This peach sauce is so quick and elegant, you'll want to serve it over pound cake, shortcake, ice cream, waffles and whatever your palate desires. —Suzy Horvath, Sheridan, Oregon
- 1 cup water
- 3 tablespoons brandy or apricot nectar
- 2 tablespoons sugar
- 2 tablespoons peach preserves
- Dash salt
- 3 cups sliced peeled peaches (about 5 medium) or frozen unsweetened sliced peaches
- 1 cup heavy whipping cream
- 4-1/2 teaspoons confectioners' sugar
- 2-1/4 teaspoons vanilla extract, divided
- 6 slices pound cake
- In a large saucepan, combine the water, brandy, sugar, peach preserves and salt. Bring to a boil; reduce heat. Add peaches; cook and stir for 3-4 minutes or until tender.
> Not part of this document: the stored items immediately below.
Lemma calm_set_node nd : tables_ok nd -> calm (set_node nd).
Proof. intros Hn w [Hj Hk]. cbn. by split. Qed.
Lemma calm_set_ht s : stored s -> calm (set_ht s).
Proof. intros Hs. apply calm_get_node_bind. intros nd (? & ? & _ & ?). by apply calm_set_node. Qed.
Lemma calm_set_rt t : waiting t -> calm (set_rt t).
Proof. intros Hs. apply calm_get_node_bind. intros nd (? & ? & ? & _). by apply calm_set_node. Qed.
Lemma calm_set_succ p : calm (set_succ p).
Proof. apply calm_get_node_bind. intros nd Hr. by apply calm_set_node. Qed.

(** ** What the tables answer *)

Lemma load_bytes_len p n k : load_bytes p n = Ok k -> zlen k = n.
Proof. intros Hk. by destruct (load_bytes_copy _ _ _ Hk). Qed.

Lemma htable_get_yields s k n : stored s -> n < 2 ^ 16 -> fuel_free (htable_get s k n).
Proof.
  intros (m & Hs & _) Hn. unfold fuel_free. destruct (load_bytes k n) as [bs| | |] eqn:E.
  - assert (key_fits bs) as Hf by (apply load_bytes_len in E; unfold key_fits; lia).
    by destruct (htable_get_ok s m k n bs Hs E Hf) as (o & -> & _).
  - unfold htable_get. by rewrite E.
  - unfold htable_get. by rewrite E.
  - by destruct (fuel_free_load_bytes k n).
Qed.

Lemma htable_set_yields s k n v l :
  stored s -> kt_room (ht s) = true -> n < 2 ^ 16 ->
  (forall bs, load_bytes k n = Ok bs -> own_key bs) -> yields stored (htable_set s k n v l).
Proof.
  intros (m & Hs & Hm) Hroom Hn Hk.
  destruct (load_bytes k n) as [bs| | |] eqn:E;
    [|unfold htable_set; by rewrite E..|by destruct (fuel_free_load_bytes k n)].
  assert (key_fits bs) as Hf by (apply load_bytes_len in E; unfold key_fits; lia).
  destruct (memcpy_src v l) as [vs| | |] eqn:Ev; [|shelve..|by destruct (fuel_free_memcpy_src v l)].
  - destruct (htable_set_ok s m k n v l bs vs) as (s' & -> & Hs'); try done; [by eapply memcpy_src_wf|].
    eexists. split; [exact Hs'|]. intros k' [x Hx].
    apply lookup_insert_Some in Hx as [[<- _]|[_ Hx]]; [by apply Hk|]. apply Hm. by eexists.
    Unshelve.
    + by rewrite (htable_set_bad_value s m k n v l bs).
    + exfalso. unfold memcpy_src, load_block in Ev. repeat case_match; done.
Qed.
- Remove peaches to a bowl; set aside. Bring sauce mixture to a boil; cook and stir until reduced to 1/2 cup.
- Meanwhile, in a small bowl, beat cream until it begins to thicken. Add confectioners' sugar and 1/4 teaspoon vanilla; beat until stiff peaks form.
- Add reduced sauce and remaining vanilla to peaches; stir gently to combine. Serve with pound cake and whipped cream. Yield: 6 servings.